In the U.S. and Britain activists are fighting back by calling for legislation to protect the public interest.
Jane Carter, a labour economist with the American Federation of State, County, and Municipal Employees (AFSME), shared polling data to show that Americans strongly opposed losing control of their public infrastructure, especially to Wall Street bankers and off-shore investors.
At least seven US States have passed legislation now that limits the length of contracts for public services, requires greater transparency, the ability to cancel contracts of poor performers, establishes minimum labour standards and prohibits companies that have broken laws or evaded taxes.
UK activist Cat Hobbs says a similar movement in underway in Britain. Hobbs is founder of We Own It, a new campaign that puts people before profit in the delivery of public services.
She said there is a significant gap between public opinion and the actions of British politicians.
She says that public services are mostly monopolies – there are very few companies capable of taking on much of the specialized work done by government.
Monopolies “tend to get worse by their very nature,” she says. “Instead of service run for the benefit of those who use it, it is run for-profit.”
She noted that the tide is reversing. In France, for example, Paris took back its water system from the private sector and reduced water bills by 8 per cent in the process.
Hobbs says that polling in the UK shows that 60 per cent believe the default ownership should be public and 80 per cent believe there should always been an in-house bid when public services are put out for tender. She says 88 per cent believe government should have the ability to recall a contract if the provider is doing a bad job.
A case study panel looked at a number of Canadian examples. Patti Markland, OPSEU’s Developmental Services Sector Chair, and Randy Robinson, OPSEU’s political economist, both participated.
Markland spoke about individual funding directed through Ontario’s Passport Program and the challenges it presented around attracting qualified individuals. Robinson highlighted the failures of ORNGE, in which the “A” was removed from the word orange. They took the A out because it stood for accountability, Robinson said, admitting he swiped the joke from the Ontario Tories. In setting up a series of shell companies, ORNGE paid for 22,000 hours in legal fees.
Joan Jessome, President of the Nova Scotia Government and General Employees Union, spoke about how the NDP government didn’t consider handing over financial planning IT to IBM as “privatization” given government IT employees were given the opportunity to move with the work. She said most didn’t, and of those who did, most returned to the public service within a year.
Alex Himelfarb, formerly the most senior public servant in Ottawa, gave the opening keynote address suggesting there was nothing more timely than a conference on privatization.
Himelfarb says tax cuts by previous Liberal and Conservative governments had cost Canada “resilience” during the recent recession.
The Liberals had cut $100 billion in annual revenues through tax cuts and the Conservatives added another $14 billion with a two-point cut to the GST. That’s on top of another $30 billion in corporate and other tax cuts passed on by the Harper government. Now the Harper government proposal on income splitting will cut another $3-$4 billion in revenue to benefit mostly wealthy families.
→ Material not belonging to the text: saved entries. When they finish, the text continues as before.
(** *** The loop over the chains *)

Lemma alias_chain_cases general byKey (chain : CreateChainTx) :
  alias_chain (general, byKey) chain = (general, byKey)
  \/ exists a b,
       alias_chain (general, byKey) chain =
         (<["bc/" +:+ ID_String (CreateChainTx_ID chain) := a]> general,
          <[ID_Key (CreateChainTx_ID chain) := b]> byKey).
Proof.
  unfold alias_chain.
  repeat match goal with
         | |- context [if ?b then _ else _] => destruct b
         end; eauto.
Qed.

(** The loop removes no key of either table. *)
Lemma alias_chains_keeps_keys (chains : list CreateChainTx) :
  forall general byKey,
    (forall k, is_Some (general !! k) ->
               is_Some ((alias_chains chains (general, byKey)).1 !! k))
    /\ (forall k, is_Some (byKey !! k) ->
               is_Some ((alias_chains chains (general, byKey)).2 !! k)).
Proof.
  unfold alias_chains.
  induction chains as [|chain chains IH]; intros general byKey; cbn [fold_left].
  - split; auto.
  - destruct (alias_chain_cases general byKey chain) as [->|(a & b & ->)].
    + apply IH.
    + destruct (IH (<["bc/" +:+ ID_String (CreateChainTx_ID chain) := a]> general)
                   (<[ID_Key (CreateChainTx_ID chain) := b]> byKey)) as [IHg IHk].
      split; intros k Hk.
      * apply IHg. rewrite lookup_insert_is_Some.
        destruct (decide ("bc/" +:+ ID_String (CreateChainTx_ID chain) = k)); auto.
      * apply IHk. rewrite lookup_insert_is_Some.
        destruct (decide (ID_Key (CreateChainTx_ID chain) = k)); auto.
Qed.

(** It leaves alone every entry whose key is not that of a chain. *)
Lemma alias_chains_lookup_general (chains : list CreateChainTx) :
  forall general byKey (k : string),
    Forall (fun chain => "bc/" +:+ ID_String (CreateChainTx_ID chain) <> k) chains ->
    (alias_chains chains (general, byKey)).1 !! k = general !! k.
Proof.
  unfold alias_chains.
  induction chains as [|chain chains IH]; intros general byKey k Hk;
    cbn [fold_left]; [reflexivity|].
  inversion Hk as [|? ? Hchain Hrest]; subst.
  destruct (alias_chain_cases general byKey chain) as [->|(a & b & ->)].
  - now apply IH.
  - rewrite IH by assumption. now apply lookup_insert_ne.
Qed.

Lemma alias_chains_lookup_byKey (chains : list CreateChainTx) :
  forall general byKey (k : Key32),
    Forall (fun chain => ID_Key (CreateChainTx_ID chain) <> k) chains ->
    (alias_chains chains (general, byKey)).2 !! k = byKey !! k.
Proof.
  unfold alias_chains.
  induction chains as [|chain chains IH]; intros general byKey k Hk;
    cbn [fold_left]; [reflexivity|].
  inversion Hk as [|? ? Hchain Hrest]; subst.
  destruct (alias_chain_cases general byKey chain) as [->|(a & b & ->)].
  - now apply IH.
  - rewrite IH by assumption. now apply lookup_insert_ne.
Qed.

Lemma vm_key_ne_bc_key (a b : string) : "bc/" +:+ a <> "vm/" +:+ b.
Proof. intros Heq. inversion Heq. Qed.

Lemma vm_key_inj (a b : string) : "vm/" +:+ a = "vm/" +:+ b -> a = b.
Proof. intros Heq. now inversion Heq. Qed.

(** The hardcoded tables hold the alias of each virtual machine. *)
Lemma base_tables_vm_entries :
  NoDup (map ID_String vm_ids) ->
  NoDup (map ID_Key vm_ids) ->
  Forall (fun '(id, alias) =>
            base_generalAliases !! ("vm/" +:+ ID_String id) = Some ["vm/" +:+ alias]
            /\ base_vmAliases !! ID_Key id = Some [alias])
         vm_alias_names.
Proof.
  intros Hstr Hkey. cbn [map vm_ids] in Hstr, Hkey.
  split_NoDup Hstr. split_NoDup Hkey.
  unfold vm_alias_names, base_generalAliases, base_vmAliases.
  repeat apply Forall_cons_2; [..|apply Forall_nil_2]; split;
    repeat first
      [ apply lookup_insert_eq
      | rewrite lookup_insert_ne
          by (first [ apply vm_key_ne_bc_key
                    | intros Heq; apply vm_key_inj in Heq; intuition congruence
                    | intuition congruence ]) ].
Qed.

Lemma base_tables_platform_entries :
  base_generalAliases !! ("bc/" +:+ ID_String ids_Empty)
    = Some ["P"; "platform"; "bc/P"; "bc/platform"]
  /\ base_chainAliases !! ID_Key ids_Empty = Some ["P"; "platform"].
Proof. split; apply lookup_insert_eq. Qed.

(** What [Aliases] returns, in terms of the loop. *)
Lemma Aliases_returns (networkID : uint32) general byKey byVM :
  Aliases networkID = Returns (general, byKey, byVM) ->
  exists genesisBytes,
    Genesis networkID = Returns genesisBytes
    /\ alias_chains (Chains (decoded_genesis genesisBytes))
         (base_generalAliases, base_chainAliases) = (general, byKey)
    /\ byVM = base_vmAliases.
Proof.
  unfold Aliases. destruct (Genesis networkID) as [genesisBytes|msg]; cbn [bind];
    [|discriminate].
  destruct (alias_chains _ _) as [g c] eqn:Hloop. intros [= <- <- <-].
  exists genesisBytes. auto.
Qed.
(** * Weather ETL: extract, transform and load, embedded from the Python source

    The three stages of [weather_etl] are translated function by function:
    [extract.py] ([fetch_weather], [extract_all]), [transform.py]
    ([_parse_single], [transform]) and [load.py] ([load_to_csv],
    [load_to_sqlite]), followed by [utils.py] and the [run_pipeline] of
    [main.py].  Python values are the dynamically typed [pyval]; effects
    (HTTP requests, sleeping, the clock, logging, files, the database) are
    threaded through an explicit state, and a Python exception is the
    [Raise] outcome of a computation.  The libraries the code calls
    ([requests], [time], [pandas], [sqlite3], [pathlib]) are modelled as far
    as the pipeline uses them, their own errors included. *)

From Stdlib Require Import ZArith QArith Qabs List Lia.
From stdpp Require Import base option list gmap strings fin_maps.

Set Warnings "-register-all".
Local Open Scope string_scope.
Local Open Scope list_scope.
Local Open Scope Z_scope.

(** ** Python values *)

(** JSON-like values as the interpreter holds them after [response.json()].
    A [float] is kept as the rational it denotes; no arithmetic is done on
    it by the pipeline. *)
Inductive pyval : Type :=
| VNone
| VBool (b : bool)
| VInt (z : Z)
| VFloat (q : Q)
| VStr (s : string)
| VList (l : list pyval)
| VDict (d : gmap string pyval).

Abbreviation dict := (gmap string pyval).
(** * Directory search and media association: a verification development

    A shallow embedding of the business directory controller
    (business-directory/business-controller.js), of the storage helpers
    (common-utils/storage-utils.js) and of the validation helpers
    (common-utils/validation-utils.js), with the slices of the JavaScript
    runtime, of Node's [path] module, of joi, of Firestore and of the storage
    bucket that these functions call; then of the tag controllers, of the
    search of posts, of the chat controller (live-chat/chat-controller.js) and
    of the upload of a user's photo (user-management/user-controller.js). *)

From Stdlib Require Import Ascii String List Bool Arith Lia QArith.
From stdpp Require Import base option list gmap strings.

Local Open Scope nat_scope.

(** ** JavaScript strings

    A string is a sequence of code units; the model keeps one code unit per
    character and covers the ASCII range, where [toLowerCase] is the letter
    map A-Z to a-z and every other code unit is left alone.  Outside that
    range JavaScript folds other letters too, which the model does not follow:
    the statements about the case of letters take their strings in the ASCII
    range. *)

Definition code (c : ascii) : nat := nat_of_ascii c.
Himelfarb was critical of the opposition for not asking questions about the country we were dismantling.
While nobody likes taxes, Himelfarb says previous generations were more willing to pay understanding what they got in return.
He says we are running on the “fumes” of the legacy left by previous governments. The present environment is not paying it forward for the next generation who will be left with a legacy of environmental degradation and broad social inequality.
Government spending in Canada is expected to be the lowest it has been in 70 years relative to the size of the economy. “That’s before Medicare and mass education,” he said.
Himelfarb says the present state of affairs represents a “trickle-down meanness.”
“A meaner country is less interested in paying taxes,” he said.